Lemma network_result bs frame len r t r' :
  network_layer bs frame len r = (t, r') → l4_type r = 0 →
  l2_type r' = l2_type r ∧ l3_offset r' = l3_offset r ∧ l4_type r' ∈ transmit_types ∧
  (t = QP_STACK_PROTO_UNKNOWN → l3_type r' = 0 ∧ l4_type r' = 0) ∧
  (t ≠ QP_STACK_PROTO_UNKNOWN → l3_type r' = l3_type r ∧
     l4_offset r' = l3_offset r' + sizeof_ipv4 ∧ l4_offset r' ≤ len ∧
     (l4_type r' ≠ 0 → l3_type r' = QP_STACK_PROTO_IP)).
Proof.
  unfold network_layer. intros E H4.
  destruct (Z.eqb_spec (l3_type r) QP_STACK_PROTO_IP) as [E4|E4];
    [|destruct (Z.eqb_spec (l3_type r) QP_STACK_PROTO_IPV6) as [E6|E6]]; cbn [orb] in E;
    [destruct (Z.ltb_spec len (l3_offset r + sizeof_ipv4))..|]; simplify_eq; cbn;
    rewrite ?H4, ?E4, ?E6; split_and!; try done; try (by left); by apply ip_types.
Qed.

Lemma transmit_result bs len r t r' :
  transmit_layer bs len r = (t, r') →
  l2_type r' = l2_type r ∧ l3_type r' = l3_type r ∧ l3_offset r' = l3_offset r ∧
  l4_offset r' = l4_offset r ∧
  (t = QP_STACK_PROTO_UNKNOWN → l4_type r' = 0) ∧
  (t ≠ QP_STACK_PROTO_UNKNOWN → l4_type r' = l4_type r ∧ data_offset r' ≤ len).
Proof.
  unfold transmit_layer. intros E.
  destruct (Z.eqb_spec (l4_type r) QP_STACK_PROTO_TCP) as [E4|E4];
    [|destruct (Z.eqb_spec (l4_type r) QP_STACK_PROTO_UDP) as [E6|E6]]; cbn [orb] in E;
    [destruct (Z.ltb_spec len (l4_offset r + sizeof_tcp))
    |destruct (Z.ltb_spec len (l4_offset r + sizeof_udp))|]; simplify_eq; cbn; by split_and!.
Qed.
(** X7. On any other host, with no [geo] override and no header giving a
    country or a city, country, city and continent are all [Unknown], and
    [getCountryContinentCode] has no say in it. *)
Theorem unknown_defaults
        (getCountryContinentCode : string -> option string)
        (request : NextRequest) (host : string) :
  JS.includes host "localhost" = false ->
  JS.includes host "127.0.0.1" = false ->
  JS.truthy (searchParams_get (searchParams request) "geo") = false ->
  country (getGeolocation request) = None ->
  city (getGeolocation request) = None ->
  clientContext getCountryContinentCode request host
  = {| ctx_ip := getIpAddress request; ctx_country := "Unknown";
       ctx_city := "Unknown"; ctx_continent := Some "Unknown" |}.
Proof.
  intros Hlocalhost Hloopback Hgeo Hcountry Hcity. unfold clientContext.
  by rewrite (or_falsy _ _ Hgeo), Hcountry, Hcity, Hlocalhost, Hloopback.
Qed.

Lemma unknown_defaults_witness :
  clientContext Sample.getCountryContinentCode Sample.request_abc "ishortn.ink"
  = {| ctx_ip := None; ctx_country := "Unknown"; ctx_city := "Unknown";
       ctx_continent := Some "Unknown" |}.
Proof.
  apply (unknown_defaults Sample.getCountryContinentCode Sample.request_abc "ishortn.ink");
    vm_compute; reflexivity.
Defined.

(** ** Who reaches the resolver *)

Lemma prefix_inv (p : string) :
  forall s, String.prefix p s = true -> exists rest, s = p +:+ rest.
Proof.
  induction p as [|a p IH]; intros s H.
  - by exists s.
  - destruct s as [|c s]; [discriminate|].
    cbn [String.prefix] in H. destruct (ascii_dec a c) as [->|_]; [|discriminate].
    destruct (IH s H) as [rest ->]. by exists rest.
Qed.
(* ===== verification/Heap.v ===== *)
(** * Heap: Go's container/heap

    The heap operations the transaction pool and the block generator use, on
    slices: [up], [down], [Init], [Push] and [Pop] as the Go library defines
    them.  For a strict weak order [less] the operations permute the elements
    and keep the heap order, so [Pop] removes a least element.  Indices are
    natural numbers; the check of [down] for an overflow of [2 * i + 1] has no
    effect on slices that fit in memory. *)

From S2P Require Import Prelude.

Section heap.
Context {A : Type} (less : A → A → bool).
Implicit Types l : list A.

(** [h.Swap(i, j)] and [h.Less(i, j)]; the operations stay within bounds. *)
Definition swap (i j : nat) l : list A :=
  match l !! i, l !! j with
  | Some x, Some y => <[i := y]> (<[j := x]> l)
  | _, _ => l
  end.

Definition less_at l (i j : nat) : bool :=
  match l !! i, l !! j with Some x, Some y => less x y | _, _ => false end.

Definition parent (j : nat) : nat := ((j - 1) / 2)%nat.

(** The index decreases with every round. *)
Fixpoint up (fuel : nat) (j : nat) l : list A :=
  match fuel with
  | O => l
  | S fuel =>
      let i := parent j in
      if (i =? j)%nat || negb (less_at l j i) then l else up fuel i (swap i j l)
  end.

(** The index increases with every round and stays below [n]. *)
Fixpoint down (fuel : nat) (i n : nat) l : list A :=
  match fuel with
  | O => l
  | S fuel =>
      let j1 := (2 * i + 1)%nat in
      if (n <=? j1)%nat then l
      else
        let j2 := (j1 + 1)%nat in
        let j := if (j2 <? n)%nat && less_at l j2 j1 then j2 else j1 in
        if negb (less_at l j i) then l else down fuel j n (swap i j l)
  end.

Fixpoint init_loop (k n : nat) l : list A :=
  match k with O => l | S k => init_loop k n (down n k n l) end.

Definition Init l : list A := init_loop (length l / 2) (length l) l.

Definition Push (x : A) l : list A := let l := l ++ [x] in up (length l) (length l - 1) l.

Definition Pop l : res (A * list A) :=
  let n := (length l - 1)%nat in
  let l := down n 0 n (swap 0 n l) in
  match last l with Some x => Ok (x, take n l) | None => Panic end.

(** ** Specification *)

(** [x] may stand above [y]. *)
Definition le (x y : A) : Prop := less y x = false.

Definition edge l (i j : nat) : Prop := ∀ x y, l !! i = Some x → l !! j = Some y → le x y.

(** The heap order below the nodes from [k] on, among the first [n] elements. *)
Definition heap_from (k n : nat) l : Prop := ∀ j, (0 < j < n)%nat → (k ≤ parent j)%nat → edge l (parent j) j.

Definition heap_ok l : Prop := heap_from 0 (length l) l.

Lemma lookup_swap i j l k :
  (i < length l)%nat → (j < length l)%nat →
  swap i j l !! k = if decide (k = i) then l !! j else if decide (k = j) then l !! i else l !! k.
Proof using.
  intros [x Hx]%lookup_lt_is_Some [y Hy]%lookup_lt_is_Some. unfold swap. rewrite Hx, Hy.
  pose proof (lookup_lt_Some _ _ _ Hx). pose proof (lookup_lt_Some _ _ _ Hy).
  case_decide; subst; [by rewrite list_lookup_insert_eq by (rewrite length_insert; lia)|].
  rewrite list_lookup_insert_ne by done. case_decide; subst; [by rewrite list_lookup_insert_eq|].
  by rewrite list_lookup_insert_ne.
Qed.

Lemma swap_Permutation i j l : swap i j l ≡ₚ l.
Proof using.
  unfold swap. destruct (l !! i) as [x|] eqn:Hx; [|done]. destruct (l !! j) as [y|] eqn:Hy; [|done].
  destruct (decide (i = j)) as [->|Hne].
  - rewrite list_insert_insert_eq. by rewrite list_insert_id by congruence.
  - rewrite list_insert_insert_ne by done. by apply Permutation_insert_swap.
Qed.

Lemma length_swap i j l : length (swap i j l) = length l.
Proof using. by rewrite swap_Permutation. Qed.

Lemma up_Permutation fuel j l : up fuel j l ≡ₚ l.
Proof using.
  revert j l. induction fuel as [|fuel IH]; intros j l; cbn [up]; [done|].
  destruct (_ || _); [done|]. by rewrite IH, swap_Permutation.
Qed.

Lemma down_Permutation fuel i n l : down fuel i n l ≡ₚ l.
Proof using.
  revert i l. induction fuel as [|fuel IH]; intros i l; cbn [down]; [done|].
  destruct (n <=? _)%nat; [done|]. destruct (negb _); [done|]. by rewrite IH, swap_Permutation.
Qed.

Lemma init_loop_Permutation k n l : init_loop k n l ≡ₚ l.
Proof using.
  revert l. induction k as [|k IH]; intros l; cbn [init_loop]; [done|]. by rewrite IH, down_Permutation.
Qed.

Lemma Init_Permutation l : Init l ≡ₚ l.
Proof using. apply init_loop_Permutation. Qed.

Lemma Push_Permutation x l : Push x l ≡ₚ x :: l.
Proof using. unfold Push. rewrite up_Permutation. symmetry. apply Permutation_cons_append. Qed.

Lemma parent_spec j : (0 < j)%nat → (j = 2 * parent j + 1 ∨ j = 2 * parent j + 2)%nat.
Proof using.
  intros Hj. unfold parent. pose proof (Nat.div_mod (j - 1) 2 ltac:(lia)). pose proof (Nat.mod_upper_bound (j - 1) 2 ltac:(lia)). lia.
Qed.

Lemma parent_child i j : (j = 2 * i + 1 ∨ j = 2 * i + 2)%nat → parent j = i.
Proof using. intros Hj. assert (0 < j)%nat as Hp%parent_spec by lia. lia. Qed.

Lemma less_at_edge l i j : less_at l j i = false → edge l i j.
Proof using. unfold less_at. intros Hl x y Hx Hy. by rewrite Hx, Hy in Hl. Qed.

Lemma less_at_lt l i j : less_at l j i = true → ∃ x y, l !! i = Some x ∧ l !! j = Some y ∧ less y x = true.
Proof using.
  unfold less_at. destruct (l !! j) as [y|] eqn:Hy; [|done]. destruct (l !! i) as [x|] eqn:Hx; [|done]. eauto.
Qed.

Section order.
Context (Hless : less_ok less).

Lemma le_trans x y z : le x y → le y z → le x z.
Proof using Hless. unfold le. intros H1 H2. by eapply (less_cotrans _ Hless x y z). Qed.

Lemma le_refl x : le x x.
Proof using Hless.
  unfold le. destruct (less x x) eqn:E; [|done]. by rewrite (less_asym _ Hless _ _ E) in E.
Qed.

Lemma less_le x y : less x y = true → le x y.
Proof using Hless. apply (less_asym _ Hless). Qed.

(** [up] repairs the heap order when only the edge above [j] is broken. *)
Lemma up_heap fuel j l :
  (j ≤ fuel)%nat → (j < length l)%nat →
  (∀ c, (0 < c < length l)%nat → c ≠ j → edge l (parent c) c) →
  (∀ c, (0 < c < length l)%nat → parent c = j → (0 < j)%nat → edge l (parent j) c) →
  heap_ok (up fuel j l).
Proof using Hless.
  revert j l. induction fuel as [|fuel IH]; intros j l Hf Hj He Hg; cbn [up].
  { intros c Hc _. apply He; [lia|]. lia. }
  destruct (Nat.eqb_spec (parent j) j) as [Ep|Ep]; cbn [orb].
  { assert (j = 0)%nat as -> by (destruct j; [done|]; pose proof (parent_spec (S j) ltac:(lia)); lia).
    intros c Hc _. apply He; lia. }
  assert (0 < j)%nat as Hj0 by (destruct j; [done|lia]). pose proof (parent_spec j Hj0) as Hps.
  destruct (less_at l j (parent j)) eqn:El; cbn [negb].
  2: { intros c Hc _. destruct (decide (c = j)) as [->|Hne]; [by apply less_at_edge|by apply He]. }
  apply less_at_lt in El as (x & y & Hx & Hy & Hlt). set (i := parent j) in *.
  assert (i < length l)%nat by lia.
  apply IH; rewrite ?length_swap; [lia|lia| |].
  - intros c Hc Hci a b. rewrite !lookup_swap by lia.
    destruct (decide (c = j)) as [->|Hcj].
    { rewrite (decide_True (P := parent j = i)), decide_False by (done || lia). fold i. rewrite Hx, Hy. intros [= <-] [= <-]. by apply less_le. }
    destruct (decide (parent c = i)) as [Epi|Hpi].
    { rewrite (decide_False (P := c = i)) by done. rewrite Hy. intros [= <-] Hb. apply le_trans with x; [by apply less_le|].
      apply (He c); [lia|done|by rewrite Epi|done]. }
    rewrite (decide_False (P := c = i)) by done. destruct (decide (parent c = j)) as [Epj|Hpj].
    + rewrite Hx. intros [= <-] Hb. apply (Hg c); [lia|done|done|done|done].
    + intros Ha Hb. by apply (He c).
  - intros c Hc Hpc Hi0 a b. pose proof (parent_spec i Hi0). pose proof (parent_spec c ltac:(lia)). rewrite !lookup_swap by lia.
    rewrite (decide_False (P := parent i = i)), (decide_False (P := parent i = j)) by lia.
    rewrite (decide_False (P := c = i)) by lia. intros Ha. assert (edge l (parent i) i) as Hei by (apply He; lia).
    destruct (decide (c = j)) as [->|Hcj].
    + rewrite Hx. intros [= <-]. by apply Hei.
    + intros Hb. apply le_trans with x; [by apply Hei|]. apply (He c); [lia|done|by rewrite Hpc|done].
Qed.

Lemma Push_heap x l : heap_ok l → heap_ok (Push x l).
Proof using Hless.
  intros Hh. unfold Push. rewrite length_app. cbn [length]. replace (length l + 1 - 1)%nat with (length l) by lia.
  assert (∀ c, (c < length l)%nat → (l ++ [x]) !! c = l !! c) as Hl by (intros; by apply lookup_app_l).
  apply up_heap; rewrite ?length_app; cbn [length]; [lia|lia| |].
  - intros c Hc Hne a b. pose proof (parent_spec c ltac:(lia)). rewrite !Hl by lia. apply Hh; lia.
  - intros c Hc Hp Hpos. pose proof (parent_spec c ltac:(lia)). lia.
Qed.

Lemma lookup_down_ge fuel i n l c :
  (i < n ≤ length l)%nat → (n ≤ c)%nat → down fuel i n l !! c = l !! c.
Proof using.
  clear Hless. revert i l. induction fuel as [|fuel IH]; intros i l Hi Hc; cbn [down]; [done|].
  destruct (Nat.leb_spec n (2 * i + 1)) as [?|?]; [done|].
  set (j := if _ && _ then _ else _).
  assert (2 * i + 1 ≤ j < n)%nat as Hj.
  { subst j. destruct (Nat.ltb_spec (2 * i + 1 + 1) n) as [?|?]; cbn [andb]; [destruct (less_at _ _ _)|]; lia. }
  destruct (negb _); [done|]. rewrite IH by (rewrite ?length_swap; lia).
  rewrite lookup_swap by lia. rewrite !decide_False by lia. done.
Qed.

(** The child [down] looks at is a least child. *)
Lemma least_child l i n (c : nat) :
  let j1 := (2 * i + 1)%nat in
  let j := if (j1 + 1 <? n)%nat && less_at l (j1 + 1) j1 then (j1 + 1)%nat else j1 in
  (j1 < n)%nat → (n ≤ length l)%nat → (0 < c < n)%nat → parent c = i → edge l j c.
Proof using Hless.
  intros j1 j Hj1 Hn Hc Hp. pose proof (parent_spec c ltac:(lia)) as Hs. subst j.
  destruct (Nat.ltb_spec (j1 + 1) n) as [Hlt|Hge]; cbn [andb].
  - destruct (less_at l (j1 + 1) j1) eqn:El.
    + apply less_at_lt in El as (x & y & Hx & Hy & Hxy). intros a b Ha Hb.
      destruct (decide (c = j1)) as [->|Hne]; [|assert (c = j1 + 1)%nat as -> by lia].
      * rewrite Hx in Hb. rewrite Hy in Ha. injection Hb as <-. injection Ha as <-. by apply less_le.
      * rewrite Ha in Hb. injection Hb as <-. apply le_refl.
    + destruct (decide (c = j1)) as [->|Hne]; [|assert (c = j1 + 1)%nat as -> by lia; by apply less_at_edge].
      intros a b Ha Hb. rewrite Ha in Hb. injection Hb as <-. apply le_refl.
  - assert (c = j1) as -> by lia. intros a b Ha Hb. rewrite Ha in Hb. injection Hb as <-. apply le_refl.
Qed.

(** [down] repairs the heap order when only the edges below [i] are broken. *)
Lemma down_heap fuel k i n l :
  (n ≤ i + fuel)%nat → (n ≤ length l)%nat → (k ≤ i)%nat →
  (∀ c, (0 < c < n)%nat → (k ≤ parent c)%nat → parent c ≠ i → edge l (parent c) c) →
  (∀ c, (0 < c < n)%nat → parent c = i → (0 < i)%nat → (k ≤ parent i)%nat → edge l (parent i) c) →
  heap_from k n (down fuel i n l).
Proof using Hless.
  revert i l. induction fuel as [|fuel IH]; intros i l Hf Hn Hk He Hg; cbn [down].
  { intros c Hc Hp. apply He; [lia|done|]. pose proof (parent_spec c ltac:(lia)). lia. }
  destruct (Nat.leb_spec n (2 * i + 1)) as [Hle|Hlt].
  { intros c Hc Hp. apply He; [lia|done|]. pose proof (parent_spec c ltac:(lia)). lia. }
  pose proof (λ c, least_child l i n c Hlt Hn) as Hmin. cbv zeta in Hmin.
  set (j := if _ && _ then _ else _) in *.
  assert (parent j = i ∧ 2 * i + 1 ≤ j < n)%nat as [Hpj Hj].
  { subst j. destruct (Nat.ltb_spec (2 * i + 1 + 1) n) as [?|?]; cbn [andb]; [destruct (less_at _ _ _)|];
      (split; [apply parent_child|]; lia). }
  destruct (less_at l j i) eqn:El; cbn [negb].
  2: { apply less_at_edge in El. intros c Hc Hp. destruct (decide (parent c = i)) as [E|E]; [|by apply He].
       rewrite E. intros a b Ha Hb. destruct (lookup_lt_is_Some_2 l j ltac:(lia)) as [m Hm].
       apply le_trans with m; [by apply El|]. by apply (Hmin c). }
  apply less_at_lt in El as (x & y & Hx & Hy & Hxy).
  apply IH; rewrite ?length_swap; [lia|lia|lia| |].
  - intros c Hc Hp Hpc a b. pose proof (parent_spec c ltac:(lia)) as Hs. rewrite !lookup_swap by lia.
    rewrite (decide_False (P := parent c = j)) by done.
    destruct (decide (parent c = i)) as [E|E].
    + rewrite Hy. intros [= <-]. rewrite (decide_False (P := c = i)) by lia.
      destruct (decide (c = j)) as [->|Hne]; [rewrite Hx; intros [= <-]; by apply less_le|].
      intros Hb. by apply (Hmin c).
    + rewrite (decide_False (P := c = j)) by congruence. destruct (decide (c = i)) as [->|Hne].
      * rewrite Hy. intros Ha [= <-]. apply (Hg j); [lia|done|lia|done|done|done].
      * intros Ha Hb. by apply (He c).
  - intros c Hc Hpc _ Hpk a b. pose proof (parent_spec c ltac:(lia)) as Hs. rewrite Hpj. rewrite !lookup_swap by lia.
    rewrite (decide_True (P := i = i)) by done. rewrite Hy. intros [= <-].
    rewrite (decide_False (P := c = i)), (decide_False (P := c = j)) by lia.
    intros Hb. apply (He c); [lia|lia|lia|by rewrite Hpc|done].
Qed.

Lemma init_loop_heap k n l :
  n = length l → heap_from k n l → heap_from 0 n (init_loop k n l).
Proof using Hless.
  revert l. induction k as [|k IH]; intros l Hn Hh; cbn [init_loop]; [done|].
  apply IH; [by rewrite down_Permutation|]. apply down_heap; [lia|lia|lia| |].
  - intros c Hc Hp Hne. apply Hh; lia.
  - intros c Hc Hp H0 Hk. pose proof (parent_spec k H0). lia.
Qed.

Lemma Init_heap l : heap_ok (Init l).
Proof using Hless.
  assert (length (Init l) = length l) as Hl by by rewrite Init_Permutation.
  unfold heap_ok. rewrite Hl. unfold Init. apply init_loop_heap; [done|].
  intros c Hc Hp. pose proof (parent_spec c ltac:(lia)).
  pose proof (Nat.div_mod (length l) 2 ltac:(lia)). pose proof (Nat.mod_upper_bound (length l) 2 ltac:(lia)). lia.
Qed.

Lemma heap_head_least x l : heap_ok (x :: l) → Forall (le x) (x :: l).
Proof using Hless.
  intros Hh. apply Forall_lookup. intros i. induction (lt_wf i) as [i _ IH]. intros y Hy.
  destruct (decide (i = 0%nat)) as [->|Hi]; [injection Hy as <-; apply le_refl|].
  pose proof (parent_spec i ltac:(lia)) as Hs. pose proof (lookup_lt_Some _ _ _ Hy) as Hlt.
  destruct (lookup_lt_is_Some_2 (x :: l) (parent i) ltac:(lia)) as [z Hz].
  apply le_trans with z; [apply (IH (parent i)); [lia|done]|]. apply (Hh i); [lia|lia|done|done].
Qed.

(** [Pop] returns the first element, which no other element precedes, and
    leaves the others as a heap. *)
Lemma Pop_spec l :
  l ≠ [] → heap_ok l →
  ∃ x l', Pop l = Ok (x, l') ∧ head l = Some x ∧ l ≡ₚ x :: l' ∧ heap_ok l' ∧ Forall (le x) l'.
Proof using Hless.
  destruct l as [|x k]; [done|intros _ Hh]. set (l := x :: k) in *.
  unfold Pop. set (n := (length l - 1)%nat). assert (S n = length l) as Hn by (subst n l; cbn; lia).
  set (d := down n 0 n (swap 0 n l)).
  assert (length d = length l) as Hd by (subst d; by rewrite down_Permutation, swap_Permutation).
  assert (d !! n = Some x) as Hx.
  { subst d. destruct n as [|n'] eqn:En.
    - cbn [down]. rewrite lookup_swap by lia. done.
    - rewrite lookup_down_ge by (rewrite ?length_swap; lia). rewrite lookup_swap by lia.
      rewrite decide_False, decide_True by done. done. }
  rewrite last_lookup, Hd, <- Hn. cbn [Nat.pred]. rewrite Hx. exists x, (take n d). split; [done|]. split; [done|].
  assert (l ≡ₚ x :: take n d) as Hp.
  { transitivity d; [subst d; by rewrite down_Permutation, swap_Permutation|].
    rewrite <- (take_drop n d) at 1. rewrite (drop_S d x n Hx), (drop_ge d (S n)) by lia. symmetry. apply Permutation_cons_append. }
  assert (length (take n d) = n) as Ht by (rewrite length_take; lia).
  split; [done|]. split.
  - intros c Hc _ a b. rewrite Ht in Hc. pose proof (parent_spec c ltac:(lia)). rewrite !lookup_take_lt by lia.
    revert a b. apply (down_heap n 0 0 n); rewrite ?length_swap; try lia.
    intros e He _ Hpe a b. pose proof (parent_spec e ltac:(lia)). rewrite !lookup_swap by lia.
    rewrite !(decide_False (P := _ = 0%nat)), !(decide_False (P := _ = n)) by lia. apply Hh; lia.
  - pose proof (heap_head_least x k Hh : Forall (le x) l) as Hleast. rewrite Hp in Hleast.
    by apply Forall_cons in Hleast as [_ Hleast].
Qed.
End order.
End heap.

**What you will do**
Take the records above and return, word for word, only the lines that fall from the line with "(i < length l)%nat → (j < length l)%nat →" to the line with "intros [x Hx]%lookup_lt_is_Some", both of them included.

**Result of the task**
  (i < length l)%nat → (j < length l)%nat →
  swap i j l !! k = if decide (k = i) then l !! j else if decide (k = j) then l !! i else l !! k.
Proof using.
  intros [x Hx]%lookup_lt_is_Some [y Hy]%lookup_lt_is_Some. unfold swap. rewrite Hx, Hy.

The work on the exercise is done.